- _INPUT DATA_
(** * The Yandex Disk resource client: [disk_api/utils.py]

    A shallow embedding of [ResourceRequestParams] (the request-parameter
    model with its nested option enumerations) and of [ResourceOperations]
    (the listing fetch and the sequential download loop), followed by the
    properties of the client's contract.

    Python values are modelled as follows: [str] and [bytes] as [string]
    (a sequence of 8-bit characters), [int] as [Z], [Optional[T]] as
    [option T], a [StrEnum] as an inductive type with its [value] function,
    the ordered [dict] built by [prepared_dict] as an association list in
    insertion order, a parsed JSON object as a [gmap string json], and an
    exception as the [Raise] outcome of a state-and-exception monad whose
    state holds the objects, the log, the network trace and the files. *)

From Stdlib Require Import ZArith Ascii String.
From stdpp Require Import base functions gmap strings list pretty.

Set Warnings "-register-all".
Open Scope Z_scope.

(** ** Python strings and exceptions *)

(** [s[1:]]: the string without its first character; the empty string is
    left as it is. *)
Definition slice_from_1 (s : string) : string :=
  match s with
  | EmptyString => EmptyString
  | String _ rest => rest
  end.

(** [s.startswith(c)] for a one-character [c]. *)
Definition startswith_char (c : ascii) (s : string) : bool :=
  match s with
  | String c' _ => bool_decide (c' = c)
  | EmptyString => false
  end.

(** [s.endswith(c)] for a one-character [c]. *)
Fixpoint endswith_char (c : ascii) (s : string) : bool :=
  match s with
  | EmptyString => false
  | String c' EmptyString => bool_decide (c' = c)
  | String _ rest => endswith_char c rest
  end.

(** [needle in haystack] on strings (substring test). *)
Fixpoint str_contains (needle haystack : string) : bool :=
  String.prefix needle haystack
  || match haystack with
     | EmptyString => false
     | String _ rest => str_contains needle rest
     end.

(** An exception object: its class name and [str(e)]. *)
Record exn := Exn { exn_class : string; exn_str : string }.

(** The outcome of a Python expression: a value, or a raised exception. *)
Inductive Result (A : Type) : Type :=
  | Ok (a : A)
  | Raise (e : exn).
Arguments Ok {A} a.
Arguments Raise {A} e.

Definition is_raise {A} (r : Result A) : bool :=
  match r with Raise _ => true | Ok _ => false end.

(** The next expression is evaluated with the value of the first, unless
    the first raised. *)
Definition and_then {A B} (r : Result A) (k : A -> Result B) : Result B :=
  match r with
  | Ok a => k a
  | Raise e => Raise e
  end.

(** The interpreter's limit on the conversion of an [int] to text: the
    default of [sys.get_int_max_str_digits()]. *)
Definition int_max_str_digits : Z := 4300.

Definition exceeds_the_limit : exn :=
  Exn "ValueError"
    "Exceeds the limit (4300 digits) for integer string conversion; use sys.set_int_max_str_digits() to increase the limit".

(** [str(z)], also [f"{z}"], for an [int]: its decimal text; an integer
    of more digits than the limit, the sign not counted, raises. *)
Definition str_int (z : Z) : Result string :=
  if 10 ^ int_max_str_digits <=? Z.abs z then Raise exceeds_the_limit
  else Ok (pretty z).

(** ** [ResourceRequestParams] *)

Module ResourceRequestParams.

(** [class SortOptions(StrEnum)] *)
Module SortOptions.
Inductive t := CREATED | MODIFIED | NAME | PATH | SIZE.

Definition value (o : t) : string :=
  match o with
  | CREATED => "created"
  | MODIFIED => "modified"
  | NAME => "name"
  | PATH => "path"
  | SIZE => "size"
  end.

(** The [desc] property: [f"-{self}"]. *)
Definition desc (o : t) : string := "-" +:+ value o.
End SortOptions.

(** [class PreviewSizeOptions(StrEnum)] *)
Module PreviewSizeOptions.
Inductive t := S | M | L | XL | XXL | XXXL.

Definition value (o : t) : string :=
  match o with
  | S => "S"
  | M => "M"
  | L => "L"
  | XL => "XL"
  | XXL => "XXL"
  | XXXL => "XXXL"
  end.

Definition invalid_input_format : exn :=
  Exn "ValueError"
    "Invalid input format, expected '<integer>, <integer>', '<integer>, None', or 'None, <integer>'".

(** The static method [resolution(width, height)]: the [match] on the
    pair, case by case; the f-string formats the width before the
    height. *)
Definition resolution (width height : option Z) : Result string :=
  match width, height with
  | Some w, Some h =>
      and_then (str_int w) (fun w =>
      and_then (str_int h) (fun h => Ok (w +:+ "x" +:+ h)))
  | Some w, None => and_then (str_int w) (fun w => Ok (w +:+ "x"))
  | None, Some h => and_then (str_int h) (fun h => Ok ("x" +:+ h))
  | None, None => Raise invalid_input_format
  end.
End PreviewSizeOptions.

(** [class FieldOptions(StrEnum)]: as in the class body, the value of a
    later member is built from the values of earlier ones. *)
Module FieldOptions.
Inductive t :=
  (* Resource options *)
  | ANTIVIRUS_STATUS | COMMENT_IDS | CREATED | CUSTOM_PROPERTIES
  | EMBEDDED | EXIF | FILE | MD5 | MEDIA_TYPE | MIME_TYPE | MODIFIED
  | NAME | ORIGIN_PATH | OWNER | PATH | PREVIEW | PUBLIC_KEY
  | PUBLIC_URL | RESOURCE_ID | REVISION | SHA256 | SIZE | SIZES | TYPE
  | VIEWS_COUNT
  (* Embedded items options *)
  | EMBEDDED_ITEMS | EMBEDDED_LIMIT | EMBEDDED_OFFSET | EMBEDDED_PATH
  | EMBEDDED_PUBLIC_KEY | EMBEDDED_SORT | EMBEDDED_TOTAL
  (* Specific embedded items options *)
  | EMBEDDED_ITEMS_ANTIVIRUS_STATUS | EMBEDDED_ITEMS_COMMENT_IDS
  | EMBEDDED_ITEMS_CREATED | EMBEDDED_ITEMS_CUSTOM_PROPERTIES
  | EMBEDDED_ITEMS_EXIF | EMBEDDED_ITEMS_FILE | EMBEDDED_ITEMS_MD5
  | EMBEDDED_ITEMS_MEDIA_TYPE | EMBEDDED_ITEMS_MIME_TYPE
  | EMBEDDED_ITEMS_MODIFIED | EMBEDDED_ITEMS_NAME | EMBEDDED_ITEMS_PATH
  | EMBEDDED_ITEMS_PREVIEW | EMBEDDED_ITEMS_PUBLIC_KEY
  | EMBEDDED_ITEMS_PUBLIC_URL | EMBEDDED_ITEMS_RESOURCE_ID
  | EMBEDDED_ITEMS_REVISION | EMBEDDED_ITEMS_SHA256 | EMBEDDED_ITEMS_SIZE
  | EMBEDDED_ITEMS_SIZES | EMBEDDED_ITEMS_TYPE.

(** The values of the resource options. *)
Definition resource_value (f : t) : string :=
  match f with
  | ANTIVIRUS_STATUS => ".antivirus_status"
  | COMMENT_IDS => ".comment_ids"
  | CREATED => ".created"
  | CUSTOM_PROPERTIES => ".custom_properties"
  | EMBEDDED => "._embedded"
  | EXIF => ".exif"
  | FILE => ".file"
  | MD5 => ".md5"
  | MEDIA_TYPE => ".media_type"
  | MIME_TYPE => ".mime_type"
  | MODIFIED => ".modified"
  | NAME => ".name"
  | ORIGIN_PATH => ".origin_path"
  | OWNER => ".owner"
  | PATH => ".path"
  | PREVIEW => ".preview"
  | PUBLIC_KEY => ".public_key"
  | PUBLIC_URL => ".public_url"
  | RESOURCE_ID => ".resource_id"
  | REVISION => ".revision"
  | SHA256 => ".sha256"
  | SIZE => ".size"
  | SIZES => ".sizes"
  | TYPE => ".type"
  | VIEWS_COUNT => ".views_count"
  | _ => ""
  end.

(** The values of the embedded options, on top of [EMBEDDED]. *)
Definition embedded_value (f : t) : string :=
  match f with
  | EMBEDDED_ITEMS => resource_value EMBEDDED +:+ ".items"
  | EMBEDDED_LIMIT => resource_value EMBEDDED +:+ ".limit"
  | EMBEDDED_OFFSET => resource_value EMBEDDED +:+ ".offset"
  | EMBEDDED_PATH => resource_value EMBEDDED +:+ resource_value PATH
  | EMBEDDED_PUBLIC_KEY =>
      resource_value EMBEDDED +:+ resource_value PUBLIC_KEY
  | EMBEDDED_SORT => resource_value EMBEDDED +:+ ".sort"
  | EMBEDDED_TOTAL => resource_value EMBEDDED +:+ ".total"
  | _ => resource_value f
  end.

- _ASSIGNED TASK_
Out of the data above, set down the lines from the one with "EMBEDDED_ITEMS_FILE | EMBEDDED_ITEMS_MD5" to the one with "EMBEDDED_ITEMS_PREVIEW | EMBEDDED_ITEMS_PUBLIC_KEY", both included, exactly as written and with no additions.

- _WRITTEN ANSWER_
  | EMBEDDED_ITEMS_EXIF | EMBEDDED_ITEMS_FILE | EMBEDDED_ITEMS_MD5
  | EMBEDDED_ITEMS_MEDIA_TYPE | EMBEDDED_ITEMS_MIME_TYPE
  | EMBEDDED_ITEMS_MODIFIED | EMBEDDED_ITEMS_NAME | EMBEDDED_ITEMS_PATH
  | EMBEDDED_ITEMS_PREVIEW | EMBEDDED_ITEMS_PUBLIC_KEY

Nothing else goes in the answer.